Dataset entries
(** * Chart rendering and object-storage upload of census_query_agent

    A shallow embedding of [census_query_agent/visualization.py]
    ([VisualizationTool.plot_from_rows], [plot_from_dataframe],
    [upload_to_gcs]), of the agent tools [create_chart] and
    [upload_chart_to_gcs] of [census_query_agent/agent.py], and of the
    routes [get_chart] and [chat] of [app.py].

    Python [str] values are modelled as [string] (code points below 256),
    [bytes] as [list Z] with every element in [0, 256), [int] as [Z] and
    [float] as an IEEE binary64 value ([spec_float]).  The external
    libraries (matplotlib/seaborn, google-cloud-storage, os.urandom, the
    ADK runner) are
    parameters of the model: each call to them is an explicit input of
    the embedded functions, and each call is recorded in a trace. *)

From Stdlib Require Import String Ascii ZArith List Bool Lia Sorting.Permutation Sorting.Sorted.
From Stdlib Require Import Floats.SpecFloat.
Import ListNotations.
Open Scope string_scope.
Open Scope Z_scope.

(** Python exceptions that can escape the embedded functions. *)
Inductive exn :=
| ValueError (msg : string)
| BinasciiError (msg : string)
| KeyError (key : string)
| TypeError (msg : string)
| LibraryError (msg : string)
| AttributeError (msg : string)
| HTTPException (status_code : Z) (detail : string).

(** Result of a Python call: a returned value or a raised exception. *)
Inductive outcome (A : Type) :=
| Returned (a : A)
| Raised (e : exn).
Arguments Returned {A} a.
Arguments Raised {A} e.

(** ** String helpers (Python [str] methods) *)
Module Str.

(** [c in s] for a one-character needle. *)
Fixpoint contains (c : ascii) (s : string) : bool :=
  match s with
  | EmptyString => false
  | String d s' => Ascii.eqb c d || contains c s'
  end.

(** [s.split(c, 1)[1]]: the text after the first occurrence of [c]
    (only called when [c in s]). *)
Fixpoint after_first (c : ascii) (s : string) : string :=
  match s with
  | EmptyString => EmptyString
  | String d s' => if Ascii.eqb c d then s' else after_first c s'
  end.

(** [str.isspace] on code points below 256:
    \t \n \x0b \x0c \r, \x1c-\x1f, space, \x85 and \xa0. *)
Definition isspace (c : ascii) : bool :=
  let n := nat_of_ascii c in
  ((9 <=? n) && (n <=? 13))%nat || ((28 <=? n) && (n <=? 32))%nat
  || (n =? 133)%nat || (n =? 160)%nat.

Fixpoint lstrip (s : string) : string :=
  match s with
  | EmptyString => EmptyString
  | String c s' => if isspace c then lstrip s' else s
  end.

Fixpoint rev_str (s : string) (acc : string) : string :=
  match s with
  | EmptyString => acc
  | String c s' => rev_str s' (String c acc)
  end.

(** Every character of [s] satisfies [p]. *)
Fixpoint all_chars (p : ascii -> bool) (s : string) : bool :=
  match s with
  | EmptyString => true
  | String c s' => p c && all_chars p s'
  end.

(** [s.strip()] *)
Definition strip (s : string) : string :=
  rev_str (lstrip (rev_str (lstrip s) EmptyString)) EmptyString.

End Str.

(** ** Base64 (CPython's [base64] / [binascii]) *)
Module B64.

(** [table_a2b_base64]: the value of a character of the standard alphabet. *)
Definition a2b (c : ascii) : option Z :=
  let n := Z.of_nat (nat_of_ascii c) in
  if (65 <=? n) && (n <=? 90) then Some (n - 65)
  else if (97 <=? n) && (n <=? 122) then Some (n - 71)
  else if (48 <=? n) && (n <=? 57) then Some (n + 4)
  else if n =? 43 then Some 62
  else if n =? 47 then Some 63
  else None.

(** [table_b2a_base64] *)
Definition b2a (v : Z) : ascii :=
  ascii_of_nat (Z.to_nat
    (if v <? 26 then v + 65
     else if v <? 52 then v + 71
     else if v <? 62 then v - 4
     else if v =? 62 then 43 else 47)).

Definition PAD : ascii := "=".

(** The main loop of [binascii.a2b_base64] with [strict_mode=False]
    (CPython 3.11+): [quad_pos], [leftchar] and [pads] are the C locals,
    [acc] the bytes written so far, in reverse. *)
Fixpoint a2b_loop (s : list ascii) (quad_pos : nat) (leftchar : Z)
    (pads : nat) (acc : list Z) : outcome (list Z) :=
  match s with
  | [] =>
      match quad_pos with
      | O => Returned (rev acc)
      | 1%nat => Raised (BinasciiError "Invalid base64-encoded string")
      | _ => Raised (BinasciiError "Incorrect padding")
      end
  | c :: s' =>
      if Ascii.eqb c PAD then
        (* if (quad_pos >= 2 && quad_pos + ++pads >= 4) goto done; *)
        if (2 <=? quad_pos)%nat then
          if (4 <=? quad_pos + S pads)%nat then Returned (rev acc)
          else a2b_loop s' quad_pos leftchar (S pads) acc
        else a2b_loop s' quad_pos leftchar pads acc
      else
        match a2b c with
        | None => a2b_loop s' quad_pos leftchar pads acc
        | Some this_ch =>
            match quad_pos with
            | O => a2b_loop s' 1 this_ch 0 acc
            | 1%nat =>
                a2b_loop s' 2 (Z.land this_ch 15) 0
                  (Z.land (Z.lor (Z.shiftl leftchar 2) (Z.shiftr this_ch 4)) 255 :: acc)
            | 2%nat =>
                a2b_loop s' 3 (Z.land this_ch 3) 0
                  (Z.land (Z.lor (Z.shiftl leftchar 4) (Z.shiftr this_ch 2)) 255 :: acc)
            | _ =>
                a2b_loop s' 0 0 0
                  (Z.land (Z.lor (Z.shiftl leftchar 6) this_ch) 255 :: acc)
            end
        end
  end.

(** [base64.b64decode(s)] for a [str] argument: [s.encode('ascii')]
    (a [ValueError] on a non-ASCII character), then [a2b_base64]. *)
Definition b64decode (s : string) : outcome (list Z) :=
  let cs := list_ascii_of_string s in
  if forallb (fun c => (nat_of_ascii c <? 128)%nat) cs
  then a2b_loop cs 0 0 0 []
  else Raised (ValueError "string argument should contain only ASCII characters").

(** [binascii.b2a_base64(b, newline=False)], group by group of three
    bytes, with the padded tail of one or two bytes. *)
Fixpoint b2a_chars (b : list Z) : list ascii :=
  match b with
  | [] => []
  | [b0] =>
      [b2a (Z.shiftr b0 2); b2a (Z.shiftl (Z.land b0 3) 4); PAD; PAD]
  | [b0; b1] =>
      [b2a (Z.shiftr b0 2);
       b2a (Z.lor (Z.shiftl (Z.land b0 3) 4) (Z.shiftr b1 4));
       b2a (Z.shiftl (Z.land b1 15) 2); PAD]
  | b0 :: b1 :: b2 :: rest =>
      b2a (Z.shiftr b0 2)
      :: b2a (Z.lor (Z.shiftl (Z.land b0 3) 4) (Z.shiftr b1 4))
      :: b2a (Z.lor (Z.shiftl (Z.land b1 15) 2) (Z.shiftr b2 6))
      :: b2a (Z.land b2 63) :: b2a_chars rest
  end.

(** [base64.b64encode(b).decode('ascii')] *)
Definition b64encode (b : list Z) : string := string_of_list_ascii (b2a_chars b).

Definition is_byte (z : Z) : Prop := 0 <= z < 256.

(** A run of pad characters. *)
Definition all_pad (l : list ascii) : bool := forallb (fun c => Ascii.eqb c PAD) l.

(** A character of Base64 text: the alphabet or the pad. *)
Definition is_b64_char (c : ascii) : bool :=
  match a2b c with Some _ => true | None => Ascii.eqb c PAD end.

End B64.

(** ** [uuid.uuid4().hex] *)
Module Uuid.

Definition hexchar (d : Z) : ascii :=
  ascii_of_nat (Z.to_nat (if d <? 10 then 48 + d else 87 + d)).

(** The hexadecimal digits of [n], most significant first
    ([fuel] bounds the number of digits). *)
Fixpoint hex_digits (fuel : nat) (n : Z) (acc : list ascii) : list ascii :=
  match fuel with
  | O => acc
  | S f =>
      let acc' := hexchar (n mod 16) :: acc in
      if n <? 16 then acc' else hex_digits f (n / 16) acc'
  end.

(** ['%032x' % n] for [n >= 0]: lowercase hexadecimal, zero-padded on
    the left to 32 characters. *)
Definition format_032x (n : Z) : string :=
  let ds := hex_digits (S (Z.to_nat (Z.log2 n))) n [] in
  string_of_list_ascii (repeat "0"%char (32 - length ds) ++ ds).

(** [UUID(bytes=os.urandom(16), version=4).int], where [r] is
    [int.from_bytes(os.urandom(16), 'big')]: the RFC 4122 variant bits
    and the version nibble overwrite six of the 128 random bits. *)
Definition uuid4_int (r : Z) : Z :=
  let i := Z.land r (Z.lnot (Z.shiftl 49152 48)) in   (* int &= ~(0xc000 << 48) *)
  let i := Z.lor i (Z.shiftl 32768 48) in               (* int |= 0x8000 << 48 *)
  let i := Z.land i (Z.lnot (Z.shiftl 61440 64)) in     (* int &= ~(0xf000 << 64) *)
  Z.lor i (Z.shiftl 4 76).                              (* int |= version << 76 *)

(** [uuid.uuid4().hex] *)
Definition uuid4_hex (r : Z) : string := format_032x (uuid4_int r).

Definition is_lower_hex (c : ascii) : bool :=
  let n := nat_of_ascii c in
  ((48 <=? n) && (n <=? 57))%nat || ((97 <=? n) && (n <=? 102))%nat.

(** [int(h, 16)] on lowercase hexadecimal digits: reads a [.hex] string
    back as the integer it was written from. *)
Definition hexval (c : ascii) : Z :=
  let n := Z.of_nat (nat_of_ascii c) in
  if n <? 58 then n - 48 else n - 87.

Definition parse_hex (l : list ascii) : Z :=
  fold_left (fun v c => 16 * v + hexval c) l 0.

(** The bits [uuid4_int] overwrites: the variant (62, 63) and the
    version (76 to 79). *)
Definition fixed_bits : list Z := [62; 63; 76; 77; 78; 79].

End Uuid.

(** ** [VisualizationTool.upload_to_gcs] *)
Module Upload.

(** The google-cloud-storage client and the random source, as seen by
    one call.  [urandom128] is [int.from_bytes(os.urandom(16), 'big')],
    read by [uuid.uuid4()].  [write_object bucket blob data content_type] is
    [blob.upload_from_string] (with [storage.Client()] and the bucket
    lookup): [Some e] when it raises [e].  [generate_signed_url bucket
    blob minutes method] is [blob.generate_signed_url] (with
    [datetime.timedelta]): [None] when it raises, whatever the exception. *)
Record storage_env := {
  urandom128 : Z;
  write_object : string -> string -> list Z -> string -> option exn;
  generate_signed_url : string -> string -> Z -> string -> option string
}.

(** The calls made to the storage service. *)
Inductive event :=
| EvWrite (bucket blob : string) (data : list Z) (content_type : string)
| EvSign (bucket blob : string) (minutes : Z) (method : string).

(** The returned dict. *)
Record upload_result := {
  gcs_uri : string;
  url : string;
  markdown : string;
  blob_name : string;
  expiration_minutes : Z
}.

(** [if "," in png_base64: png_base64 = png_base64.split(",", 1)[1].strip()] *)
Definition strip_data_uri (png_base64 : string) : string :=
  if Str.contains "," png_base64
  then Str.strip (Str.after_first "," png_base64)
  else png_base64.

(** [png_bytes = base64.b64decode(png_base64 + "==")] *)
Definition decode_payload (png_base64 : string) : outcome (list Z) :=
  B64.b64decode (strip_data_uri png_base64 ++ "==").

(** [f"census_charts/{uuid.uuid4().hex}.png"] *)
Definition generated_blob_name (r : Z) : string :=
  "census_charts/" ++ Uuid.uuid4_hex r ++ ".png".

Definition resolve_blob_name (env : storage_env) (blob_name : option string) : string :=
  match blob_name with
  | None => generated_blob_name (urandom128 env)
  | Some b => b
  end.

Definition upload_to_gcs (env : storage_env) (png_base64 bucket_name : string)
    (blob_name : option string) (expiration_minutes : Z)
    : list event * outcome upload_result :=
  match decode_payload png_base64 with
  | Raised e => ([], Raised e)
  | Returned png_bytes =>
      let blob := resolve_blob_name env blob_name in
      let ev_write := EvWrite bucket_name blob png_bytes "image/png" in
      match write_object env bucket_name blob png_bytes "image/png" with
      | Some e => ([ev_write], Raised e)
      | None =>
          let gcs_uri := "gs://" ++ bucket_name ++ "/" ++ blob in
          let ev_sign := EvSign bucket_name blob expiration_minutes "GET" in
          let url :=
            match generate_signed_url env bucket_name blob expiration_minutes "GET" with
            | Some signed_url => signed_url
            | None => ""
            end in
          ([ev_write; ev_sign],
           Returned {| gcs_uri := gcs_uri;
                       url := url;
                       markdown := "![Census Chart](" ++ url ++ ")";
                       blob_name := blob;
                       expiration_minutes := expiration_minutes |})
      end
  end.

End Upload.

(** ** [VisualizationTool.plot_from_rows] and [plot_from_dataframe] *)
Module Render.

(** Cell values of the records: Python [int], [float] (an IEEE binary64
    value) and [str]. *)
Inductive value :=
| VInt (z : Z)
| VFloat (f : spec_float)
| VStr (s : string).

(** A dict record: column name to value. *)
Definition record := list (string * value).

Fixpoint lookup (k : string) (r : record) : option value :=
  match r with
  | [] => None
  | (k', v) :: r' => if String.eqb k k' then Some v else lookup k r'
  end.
* * *
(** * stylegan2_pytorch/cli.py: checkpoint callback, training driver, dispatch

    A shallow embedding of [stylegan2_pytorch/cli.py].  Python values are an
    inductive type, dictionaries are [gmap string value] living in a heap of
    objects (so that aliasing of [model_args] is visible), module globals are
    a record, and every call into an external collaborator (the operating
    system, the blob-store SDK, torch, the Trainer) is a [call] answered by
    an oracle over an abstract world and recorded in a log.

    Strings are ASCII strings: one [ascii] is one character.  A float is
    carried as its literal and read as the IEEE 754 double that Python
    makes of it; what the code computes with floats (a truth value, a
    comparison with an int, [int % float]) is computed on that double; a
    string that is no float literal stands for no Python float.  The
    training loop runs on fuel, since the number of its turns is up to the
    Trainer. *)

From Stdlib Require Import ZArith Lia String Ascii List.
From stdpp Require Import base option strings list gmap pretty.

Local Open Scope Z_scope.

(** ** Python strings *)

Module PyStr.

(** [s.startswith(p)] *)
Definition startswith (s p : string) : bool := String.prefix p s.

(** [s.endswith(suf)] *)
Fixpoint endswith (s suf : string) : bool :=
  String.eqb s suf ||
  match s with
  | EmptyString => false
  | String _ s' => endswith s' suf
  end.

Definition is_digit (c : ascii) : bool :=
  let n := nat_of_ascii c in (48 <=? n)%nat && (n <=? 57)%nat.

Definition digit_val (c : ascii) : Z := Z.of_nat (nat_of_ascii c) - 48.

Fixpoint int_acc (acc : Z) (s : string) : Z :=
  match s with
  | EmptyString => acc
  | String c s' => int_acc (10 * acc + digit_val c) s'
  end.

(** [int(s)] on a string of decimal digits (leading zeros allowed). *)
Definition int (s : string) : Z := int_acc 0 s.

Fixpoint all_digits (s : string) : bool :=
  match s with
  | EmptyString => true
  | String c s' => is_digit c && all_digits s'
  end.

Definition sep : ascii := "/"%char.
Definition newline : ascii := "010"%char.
---
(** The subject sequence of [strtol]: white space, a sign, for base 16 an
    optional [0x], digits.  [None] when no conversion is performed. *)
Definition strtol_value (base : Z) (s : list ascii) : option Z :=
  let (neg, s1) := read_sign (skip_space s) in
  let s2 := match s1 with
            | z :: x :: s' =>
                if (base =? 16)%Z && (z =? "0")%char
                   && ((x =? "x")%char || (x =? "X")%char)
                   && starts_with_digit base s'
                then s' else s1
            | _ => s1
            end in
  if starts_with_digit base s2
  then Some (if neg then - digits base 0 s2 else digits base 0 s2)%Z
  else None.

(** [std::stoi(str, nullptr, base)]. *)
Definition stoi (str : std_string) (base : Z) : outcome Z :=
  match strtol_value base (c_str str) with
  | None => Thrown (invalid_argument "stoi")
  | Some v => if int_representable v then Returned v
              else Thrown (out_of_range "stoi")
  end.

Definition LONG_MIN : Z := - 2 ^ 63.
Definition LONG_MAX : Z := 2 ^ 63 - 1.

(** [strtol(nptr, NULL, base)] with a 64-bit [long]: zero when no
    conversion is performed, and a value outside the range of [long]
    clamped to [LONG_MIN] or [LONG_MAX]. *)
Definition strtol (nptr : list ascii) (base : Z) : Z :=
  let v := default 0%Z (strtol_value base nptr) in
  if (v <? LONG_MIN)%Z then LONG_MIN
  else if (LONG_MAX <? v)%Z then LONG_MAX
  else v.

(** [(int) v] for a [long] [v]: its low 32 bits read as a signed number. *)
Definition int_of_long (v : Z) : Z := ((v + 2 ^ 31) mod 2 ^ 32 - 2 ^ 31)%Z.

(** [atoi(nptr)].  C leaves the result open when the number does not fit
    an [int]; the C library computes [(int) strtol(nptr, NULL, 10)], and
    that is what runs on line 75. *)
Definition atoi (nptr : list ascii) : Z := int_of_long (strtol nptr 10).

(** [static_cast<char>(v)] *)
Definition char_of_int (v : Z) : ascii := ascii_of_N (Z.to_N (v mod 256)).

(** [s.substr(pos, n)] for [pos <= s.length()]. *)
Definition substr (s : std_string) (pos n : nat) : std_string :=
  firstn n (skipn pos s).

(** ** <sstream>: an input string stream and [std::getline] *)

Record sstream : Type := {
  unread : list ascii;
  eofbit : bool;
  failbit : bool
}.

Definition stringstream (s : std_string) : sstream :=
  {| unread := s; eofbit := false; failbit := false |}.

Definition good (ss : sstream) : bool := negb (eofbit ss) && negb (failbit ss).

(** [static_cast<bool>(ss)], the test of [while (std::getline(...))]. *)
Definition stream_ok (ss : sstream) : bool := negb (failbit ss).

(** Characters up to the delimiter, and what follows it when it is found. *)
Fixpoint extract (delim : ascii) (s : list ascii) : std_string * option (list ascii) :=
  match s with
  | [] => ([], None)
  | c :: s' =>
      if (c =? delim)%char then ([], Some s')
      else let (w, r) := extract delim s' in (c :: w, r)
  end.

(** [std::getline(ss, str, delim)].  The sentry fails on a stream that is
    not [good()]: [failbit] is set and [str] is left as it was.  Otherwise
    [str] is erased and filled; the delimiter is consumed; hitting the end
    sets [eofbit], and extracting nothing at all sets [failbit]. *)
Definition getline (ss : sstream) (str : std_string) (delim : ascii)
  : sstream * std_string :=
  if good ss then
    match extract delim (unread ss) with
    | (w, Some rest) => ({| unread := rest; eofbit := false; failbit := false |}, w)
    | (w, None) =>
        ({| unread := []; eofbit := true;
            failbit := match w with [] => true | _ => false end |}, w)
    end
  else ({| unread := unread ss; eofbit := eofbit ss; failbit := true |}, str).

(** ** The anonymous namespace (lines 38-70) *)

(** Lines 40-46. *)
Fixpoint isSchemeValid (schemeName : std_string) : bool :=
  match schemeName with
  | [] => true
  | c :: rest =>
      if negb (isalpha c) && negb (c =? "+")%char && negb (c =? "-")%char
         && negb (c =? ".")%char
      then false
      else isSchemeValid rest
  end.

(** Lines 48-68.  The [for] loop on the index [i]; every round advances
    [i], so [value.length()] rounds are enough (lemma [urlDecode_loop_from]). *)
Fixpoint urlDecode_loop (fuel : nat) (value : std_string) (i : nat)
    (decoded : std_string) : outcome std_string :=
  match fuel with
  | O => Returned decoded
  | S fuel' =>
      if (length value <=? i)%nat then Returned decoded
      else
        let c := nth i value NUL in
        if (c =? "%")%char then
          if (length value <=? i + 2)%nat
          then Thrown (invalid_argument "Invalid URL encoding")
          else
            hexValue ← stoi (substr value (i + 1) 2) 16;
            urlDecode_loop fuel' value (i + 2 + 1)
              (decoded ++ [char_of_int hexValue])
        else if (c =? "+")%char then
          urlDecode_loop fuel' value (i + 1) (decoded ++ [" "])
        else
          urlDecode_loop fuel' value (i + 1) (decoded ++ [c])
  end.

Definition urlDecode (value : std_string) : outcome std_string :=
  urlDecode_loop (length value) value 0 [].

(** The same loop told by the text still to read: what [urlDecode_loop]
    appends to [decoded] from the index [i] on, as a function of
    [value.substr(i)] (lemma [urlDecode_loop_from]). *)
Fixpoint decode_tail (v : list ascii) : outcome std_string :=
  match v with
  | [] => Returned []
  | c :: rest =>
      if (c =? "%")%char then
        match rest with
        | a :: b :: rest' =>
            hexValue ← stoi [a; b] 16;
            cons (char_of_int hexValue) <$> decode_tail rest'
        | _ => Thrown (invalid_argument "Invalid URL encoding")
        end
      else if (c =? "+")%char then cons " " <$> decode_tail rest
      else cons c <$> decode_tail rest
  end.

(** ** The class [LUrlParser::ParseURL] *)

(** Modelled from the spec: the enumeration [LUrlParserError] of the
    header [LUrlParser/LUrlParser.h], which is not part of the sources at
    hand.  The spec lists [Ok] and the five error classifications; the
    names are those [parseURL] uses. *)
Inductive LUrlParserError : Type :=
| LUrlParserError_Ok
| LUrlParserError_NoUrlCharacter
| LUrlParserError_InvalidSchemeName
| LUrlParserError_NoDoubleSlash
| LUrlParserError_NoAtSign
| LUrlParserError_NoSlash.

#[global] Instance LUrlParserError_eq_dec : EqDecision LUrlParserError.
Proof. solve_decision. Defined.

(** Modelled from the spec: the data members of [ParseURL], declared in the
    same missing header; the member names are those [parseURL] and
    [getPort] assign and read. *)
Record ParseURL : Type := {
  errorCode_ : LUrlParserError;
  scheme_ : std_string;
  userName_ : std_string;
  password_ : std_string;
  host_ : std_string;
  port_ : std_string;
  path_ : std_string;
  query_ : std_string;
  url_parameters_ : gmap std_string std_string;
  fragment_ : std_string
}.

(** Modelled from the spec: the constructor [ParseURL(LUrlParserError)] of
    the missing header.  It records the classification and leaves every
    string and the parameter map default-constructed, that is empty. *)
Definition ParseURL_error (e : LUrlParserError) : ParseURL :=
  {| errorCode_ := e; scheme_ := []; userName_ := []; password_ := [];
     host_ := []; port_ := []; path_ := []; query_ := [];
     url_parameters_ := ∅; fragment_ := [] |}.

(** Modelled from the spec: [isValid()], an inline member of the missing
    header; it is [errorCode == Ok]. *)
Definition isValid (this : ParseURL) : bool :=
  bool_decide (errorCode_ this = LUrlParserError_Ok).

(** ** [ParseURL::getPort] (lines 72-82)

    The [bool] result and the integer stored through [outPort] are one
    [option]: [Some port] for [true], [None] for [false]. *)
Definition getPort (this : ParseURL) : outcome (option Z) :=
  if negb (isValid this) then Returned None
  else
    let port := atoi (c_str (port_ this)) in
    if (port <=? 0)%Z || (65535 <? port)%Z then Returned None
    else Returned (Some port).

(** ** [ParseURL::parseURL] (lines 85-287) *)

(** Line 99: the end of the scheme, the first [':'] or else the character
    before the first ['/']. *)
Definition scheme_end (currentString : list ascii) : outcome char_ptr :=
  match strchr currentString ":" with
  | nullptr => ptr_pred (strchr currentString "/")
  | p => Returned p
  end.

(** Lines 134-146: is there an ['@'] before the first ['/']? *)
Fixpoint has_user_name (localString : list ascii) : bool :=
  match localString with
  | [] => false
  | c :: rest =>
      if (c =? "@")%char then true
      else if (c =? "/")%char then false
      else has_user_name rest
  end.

◆ Required action: Set down only the lines above that fall between the line holding "else if n =? 47 then Some 63" and the line holding "bytes, with the", inclusive, keeping each exact.

◆ Task answer:
  else if n =? 47 then Some 63
  else None.

(** [table_b2a_base64] *)
Definition b2a (v : Z) : ascii :=
  ascii_of_nat (Z.to_nat
    (if v <? 26 then v + 65
     else if v <? 52 then v + 71
     else if v <? 62 then v - 4
     else if v =? 62 then 43 else 47)).

Definition PAD : ascii := "=".

(** The main loop of [binascii.a2b_base64] with [strict_mode=False]
    (CPython 3.11+): [quad_pos], [leftchar] and [pads] are the C locals,
    [acc] the bytes written so far, in reverse. *)
Fixpoint a2b_loop (s : list ascii) (quad_pos : nat) (leftchar : Z)
    (pads : nat) (acc : list Z) : outcome (list Z) :=
  match s with
  | [] =>
      match quad_pos with
      | O => Returned (rev acc)
      | 1%nat => Raised (BinasciiError "Invalid base64-encoded string")
      | _ => Raised (BinasciiError "Incorrect padding")
      end
  | c :: s' =>
      if Ascii.eqb c PAD then
        (* if (quad_pos >= 2 && quad_pos + ++pads >= 4) goto done; *)
        if (2 <=? quad_pos)%nat then
          if (4 <=? quad_pos + S pads)%nat then Returned (rev acc)
          else a2b_loop s' quad_pos leftchar (S pads) acc
        else a2b_loop s' quad_pos leftchar pads acc
      else
        match a2b c with
        | None => a2b_loop s' quad_pos leftchar pads acc
        | Some this_ch =>
            match quad_pos with
            | O => a2b_loop s' 1 this_ch 0 acc
            | 1%nat =>
                a2b_loop s' 2 (Z.land this_ch 15) 0
                  (Z.land (Z.lor (Z.shiftl leftchar 2) (Z.shiftr this_ch 4)) 255 :: acc)
            | 2%nat =>
                a2b_loop s' 3 (Z.land this_ch 3) 0
                  (Z.land (Z.lor (Z.shiftl leftchar 4) (Z.shiftr this_ch 2)) 255 :: acc)
            | _ =>
                a2b_loop s' 0 0 0
                  (Z.land (Z.lor (Z.shiftl leftchar 6) this_ch) 255 :: acc)
            end
        end
  end.

(** [base64.b64decode(s)] for a [str] argument: [s.encode('ascii')]
    (a [ValueError] on a non-ASCII character), then [a2b_base64]. *)
Definition b64decode (s : string) : outcome (list Z) :=
  let cs := list_ascii_of_string s in
  if forallb (fun c => (nat_of_ascii c <? 128)%nat) cs
  then a2b_loop cs 0 0 0 []
  else Raised (ValueError "string argument should contain only ASCII characters").

(** [binascii.b2a_base64(b, newline=False)], group by group of three
    bytes, with the padded tail of one or two bytes. *)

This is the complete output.